DATA EXCERPTS:

□ □ □ □ □

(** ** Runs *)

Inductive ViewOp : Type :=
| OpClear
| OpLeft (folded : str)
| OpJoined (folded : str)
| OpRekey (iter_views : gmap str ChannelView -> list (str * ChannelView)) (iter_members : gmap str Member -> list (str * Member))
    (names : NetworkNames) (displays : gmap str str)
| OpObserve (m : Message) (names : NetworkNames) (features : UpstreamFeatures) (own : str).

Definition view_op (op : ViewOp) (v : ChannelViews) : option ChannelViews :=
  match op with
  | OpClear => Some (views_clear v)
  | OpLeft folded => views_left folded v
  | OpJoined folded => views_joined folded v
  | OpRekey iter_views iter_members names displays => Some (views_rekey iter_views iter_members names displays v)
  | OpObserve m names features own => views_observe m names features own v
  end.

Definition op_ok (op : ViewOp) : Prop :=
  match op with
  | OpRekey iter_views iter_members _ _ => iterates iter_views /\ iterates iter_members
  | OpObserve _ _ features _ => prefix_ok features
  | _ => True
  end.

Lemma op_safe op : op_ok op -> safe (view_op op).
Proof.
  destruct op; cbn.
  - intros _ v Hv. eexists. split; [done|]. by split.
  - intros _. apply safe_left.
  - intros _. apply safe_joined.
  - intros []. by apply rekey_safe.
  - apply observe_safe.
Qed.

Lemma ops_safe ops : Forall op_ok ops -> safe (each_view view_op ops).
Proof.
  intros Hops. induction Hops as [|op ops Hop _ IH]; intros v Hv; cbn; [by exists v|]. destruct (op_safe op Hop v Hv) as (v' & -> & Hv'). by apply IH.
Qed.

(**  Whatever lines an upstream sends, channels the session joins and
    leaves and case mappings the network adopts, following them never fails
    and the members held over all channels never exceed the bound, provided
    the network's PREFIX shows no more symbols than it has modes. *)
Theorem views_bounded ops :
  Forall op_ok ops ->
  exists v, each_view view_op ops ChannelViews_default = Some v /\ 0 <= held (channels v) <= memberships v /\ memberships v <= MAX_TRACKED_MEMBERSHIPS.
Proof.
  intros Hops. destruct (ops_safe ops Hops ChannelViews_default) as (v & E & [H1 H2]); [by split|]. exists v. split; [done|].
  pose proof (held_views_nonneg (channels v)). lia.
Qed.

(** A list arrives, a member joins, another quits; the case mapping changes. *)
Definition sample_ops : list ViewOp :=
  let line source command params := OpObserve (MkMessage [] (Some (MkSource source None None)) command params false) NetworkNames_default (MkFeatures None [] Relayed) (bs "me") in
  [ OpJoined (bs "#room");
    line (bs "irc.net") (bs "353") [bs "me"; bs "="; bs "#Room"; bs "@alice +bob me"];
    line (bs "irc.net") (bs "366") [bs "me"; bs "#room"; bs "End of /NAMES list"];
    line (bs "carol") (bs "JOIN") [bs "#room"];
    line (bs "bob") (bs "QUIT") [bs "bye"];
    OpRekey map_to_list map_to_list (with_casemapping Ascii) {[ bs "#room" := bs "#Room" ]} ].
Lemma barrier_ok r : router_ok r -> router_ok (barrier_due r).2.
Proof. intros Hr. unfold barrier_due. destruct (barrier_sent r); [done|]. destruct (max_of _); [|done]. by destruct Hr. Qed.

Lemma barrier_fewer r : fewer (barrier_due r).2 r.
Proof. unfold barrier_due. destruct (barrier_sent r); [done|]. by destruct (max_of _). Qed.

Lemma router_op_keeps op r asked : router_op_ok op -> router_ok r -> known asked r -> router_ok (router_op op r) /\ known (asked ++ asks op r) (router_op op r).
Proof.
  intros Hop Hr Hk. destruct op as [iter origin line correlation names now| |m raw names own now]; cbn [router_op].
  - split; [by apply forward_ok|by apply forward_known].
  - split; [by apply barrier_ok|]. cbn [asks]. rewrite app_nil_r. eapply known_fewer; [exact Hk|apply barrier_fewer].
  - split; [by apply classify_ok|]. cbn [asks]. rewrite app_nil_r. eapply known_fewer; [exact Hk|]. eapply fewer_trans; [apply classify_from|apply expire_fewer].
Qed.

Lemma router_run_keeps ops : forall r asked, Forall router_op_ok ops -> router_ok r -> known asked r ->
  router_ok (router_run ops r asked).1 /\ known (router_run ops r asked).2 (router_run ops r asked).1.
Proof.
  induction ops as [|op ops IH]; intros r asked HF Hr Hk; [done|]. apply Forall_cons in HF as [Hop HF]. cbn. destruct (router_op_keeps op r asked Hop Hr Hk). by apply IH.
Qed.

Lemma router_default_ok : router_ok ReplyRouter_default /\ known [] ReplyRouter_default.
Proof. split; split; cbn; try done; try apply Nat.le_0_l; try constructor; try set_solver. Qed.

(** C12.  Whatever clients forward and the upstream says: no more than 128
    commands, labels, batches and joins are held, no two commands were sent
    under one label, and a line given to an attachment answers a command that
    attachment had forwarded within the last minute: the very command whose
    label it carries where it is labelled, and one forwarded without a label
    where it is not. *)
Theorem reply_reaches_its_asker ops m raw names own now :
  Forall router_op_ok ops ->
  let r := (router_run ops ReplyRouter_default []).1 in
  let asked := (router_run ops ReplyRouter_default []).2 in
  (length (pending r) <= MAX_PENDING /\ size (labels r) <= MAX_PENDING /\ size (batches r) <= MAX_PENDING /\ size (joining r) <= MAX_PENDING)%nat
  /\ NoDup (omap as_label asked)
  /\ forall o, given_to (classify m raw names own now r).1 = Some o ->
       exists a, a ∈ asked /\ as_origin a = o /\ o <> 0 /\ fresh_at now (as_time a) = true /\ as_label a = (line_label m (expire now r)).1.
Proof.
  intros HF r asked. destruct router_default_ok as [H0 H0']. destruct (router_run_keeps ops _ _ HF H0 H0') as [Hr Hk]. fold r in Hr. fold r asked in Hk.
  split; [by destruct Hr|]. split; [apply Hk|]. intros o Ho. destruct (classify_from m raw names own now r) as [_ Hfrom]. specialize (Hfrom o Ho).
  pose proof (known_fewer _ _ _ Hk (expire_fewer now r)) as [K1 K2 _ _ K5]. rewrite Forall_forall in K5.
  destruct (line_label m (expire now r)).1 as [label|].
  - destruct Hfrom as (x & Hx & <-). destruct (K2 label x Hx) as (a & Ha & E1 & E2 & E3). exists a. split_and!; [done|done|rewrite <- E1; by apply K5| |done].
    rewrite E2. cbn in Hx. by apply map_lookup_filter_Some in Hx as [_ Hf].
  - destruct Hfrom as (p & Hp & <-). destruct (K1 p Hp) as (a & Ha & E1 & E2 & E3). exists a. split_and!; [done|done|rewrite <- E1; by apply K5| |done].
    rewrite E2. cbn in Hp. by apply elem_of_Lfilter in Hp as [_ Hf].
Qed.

□ □ □ □ □

WHAT TO DO: Looking at the data above, work out how many lines contain "joins" and answer with the figure only.

RESPONSE AREA: 3